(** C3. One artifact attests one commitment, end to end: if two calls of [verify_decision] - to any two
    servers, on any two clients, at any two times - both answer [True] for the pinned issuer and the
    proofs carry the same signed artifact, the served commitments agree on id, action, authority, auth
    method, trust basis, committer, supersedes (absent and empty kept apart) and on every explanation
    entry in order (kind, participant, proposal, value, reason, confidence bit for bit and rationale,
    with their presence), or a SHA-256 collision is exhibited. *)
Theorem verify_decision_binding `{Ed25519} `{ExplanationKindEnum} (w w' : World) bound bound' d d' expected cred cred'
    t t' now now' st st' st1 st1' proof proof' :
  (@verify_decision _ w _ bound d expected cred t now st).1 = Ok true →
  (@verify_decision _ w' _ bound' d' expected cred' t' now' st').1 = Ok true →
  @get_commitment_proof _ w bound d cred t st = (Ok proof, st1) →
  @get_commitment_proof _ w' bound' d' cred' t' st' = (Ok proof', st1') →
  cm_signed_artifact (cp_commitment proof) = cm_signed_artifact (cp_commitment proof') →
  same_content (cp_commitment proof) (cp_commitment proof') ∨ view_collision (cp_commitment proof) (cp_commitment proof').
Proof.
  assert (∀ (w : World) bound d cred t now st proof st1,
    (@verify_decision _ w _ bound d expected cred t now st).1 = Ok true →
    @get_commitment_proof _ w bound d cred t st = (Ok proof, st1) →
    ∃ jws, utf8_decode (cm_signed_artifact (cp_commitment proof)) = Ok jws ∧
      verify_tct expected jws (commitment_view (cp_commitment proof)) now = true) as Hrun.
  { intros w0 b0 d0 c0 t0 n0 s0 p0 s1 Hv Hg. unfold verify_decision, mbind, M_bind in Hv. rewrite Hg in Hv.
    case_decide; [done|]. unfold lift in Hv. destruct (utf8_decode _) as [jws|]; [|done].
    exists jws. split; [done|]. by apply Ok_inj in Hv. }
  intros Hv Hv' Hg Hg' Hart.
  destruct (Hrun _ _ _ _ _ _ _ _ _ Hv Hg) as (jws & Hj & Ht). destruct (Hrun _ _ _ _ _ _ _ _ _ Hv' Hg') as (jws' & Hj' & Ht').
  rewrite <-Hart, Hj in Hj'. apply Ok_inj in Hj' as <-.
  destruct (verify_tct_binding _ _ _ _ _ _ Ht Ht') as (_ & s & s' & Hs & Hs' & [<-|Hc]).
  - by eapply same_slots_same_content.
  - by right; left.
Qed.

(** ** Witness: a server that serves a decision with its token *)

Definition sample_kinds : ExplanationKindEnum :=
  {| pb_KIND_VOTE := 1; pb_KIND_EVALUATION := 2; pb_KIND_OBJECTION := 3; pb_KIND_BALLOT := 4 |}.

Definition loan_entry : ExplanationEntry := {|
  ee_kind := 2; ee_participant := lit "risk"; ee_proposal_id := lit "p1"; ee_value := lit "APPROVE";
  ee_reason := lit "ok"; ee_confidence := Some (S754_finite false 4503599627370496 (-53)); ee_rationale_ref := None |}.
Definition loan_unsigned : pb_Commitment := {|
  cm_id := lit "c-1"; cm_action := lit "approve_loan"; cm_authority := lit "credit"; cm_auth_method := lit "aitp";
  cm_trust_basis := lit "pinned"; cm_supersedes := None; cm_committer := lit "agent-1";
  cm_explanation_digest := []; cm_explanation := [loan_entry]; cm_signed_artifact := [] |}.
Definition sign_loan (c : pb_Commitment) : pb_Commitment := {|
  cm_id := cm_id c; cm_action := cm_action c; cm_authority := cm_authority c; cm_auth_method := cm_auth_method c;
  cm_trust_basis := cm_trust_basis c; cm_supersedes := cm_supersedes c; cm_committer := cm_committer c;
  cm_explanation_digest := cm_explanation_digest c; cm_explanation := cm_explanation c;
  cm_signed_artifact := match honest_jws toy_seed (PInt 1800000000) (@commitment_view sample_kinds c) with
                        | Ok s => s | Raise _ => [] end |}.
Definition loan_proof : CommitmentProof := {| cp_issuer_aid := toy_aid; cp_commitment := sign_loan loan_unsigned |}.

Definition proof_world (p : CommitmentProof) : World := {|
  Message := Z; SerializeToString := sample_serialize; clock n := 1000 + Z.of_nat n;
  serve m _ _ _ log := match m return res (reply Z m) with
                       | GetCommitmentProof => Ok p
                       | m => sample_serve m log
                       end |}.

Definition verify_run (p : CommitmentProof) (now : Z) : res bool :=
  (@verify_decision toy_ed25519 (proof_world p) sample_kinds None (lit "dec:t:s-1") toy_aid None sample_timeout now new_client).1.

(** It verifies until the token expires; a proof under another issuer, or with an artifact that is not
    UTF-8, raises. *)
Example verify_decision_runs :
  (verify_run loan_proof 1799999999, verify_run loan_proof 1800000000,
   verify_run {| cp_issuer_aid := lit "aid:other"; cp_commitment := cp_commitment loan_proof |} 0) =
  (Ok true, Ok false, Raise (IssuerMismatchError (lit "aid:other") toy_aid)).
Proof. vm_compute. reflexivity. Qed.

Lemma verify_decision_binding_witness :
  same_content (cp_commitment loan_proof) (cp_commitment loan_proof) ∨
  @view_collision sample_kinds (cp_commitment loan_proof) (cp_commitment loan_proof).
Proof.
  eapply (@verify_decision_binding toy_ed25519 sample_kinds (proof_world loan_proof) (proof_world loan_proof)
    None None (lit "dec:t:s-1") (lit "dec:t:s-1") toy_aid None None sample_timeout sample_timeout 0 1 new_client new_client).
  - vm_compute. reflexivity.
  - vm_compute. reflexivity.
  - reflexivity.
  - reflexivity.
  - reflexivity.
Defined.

* * *

**EXERCISE INSTRUCTIONS**:
Could you output the records in full, exactly as written?

**COMPLETED EXERCISE**:
(** C3. One artifact attests one commitment, end to end: if two calls of [verify_decision] - to any two
    servers, on any two clients, at any two times - both answer [True] for the pinned issuer and the
    proofs carry the same signed artifact, the served commitments agree on id, action, authority, auth
    method, trust basis, committer, supersedes (absent and empty kept apart) and on every explanation
    entry in order (kind, participant, proposal, value, reason, confidence bit for bit and rationale,
    with their presence), or a SHA-256 collision is exhibited. *)
Theorem verify_decision_binding `{Ed25519} `{ExplanationKindEnum} (w w' : World) bound bound' d d' expected cred cred'
    t t' now now' st st' st1 st1' proof proof' :
  (@verify_decision _ w _ bound d expected cred t now st).1 = Ok true →
  (@verify_decision _ w' _ bound' d' expected cred' t' now' st').1 = Ok true →
  @get_commitment_proof _ w bound d cred t st = (Ok proof, st1) →
  @get_commitment_proof _ w' bound' d' cred' t' st' = (Ok proof', st1') →
  cm_signed_artifact (cp_commitment proof) = cm_signed_artifact (cp_commitment proof') →
  same_content (cp_commitment proof) (cp_commitment proof') ∨ view_collision (cp_commitment proof) (cp_commitment proof').
Proof.
  assert (∀ (w : World) bound d cred t now st proof st1,
    (@verify_decision _ w _ bound d expected cred t now st).1 = Ok true →
    @get_commitment_proof _ w bound d cred t st = (Ok proof, st1) →
    ∃ jws, utf8_decode (cm_signed_artifact (cp_commitment proof)) = Ok jws ∧
      verify_tct expected jws (commitment_view (cp_commitment proof)) now = true) as Hrun.
  { intros w0 b0 d0 c0 t0 n0 s0 p0 s1 Hv Hg. unfold verify_decision, mbind, M_bind in Hv. rewrite Hg in Hv.
    case_decide; [done|]. unfold lift in Hv. destruct (utf8_decode _) as [jws|]; [|done].
    exists jws. split; [done|]. by apply Ok_inj in Hv. }
  intros Hv Hv' Hg Hg' Hart.
  destruct (Hrun _ _ _ _ _ _ _ _ _ Hv Hg) as (jws & Hj & Ht). destruct (Hrun _ _ _ _ _ _ _ _ _ Hv' Hg') as (jws' & Hj' & Ht').
  rewrite <-Hart, Hj in Hj'. apply Ok_inj in Hj' as <-.
  destruct (verify_tct_binding _ _ _ _ _ _ Ht Ht') as (_ & s & s' & Hs & Hs' & [<-|Hc]).
  - by eapply same_slots_same_content.
  - by right; left.
Qed.

(** ** Witness: a server that serves a decision with its token *)

Definition sample_kinds : ExplanationKindEnum :=
  {| pb_KIND_VOTE := 1; pb_KIND_EVALUATION := 2; pb_KIND_OBJECTION := 3; pb_KIND_BALLOT := 4 |}.

Definition loan_entry : ExplanationEntry := {|
  ee_kind := 2; ee_participant := lit "risk"; ee_proposal_id := lit "p1"; ee_value := lit "APPROVE";
  ee_reason := lit "ok"; ee_confidence := Some (S754_finite false 4503599627370496 (-53)); ee_rationale_ref := None |}.
Definition loan_unsigned : pb_Commitment := {|
  cm_id := lit "c-1"; cm_action := lit "approve_loan"; cm_authority := lit "credit"; cm_auth_method := lit "aitp";
  cm_trust_basis := lit "pinned"; cm_supersedes := None; cm_committer := lit "agent-1";
  cm_explanation_digest := []; cm_explanation := [loan_entry]; cm_signed_artifact := [] |}.
Definition sign_loan (c : pb_Commitment) : pb_Commitment := {|
  cm_id := cm_id c; cm_action := cm_action c; cm_authority := cm_authority c; cm_auth_method := cm_auth_method c;
  cm_trust_basis := cm_trust_basis c; cm_supersedes := cm_supersedes c; cm_committer := cm_committer c;
  cm_explanation_digest := cm_explanation_digest c; cm_explanation := cm_explanation c;
  cm_signed_artifact := match honest_jws toy_seed (PInt 1800000000) (@commitment_view sample_kinds c) with
                        | Ok s => s | Raise _ => [] end |}.
Definition loan_proof : CommitmentProof := {| cp_issuer_aid := toy_aid; cp_commitment := sign_loan loan_unsigned |}.

Definition proof_world (p : CommitmentProof) : World := {|
  Message := Z; SerializeToString := sample_serialize; clock n := 1000 + Z.of_nat n;
  serve m _ _ _ log := match m return res (reply Z m) with
                       | GetCommitmentProof => Ok p
                       | m => sample_serve m log
                       end |}.

Definition verify_run (p : CommitmentProof) (now : Z) : res bool :=
  (@verify_decision toy_ed25519 (proof_world p) sample_kinds None (lit "dec:t:s-1") toy_aid None sample_timeout now new_client).1.

(** It verifies until the token expires; a proof under another issuer, or with an artifact that is not
    UTF-8, raises. *)
Example verify_decision_runs :
  (verify_run loan_proof 1799999999, verify_run loan_proof 1800000000,
   verify_run {| cp_issuer_aid := lit "aid:other"; cp_commitment := cp_commitment loan_proof |} 0) =
  (Ok true, Ok false, Raise (IssuerMismatchError (lit "aid:other") toy_aid)).
Proof. vm_compute. reflexivity. Qed.

Lemma verify_decision_binding_witness :
  same_content (cp_commitment loan_proof) (cp_commitment loan_proof) ∨
  @view_collision sample_kinds (cp_commitment loan_proof) (cp_commitment loan_proof).
Proof.
  eapply (@verify_decision_binding toy_ed25519 sample_kinds (proof_world loan_proof) (proof_world loan_proof)
    None None (lit "dec:t:s-1") (lit "dec:t:s-1") toy_aid None None sample_timeout sample_timeout 0 1 new_client new_client).
  - vm_compute. reflexivity.
  - vm_compute. reflexivity.
  - reflexivity.
  - reflexivity.
  - reflexivity.
Defined.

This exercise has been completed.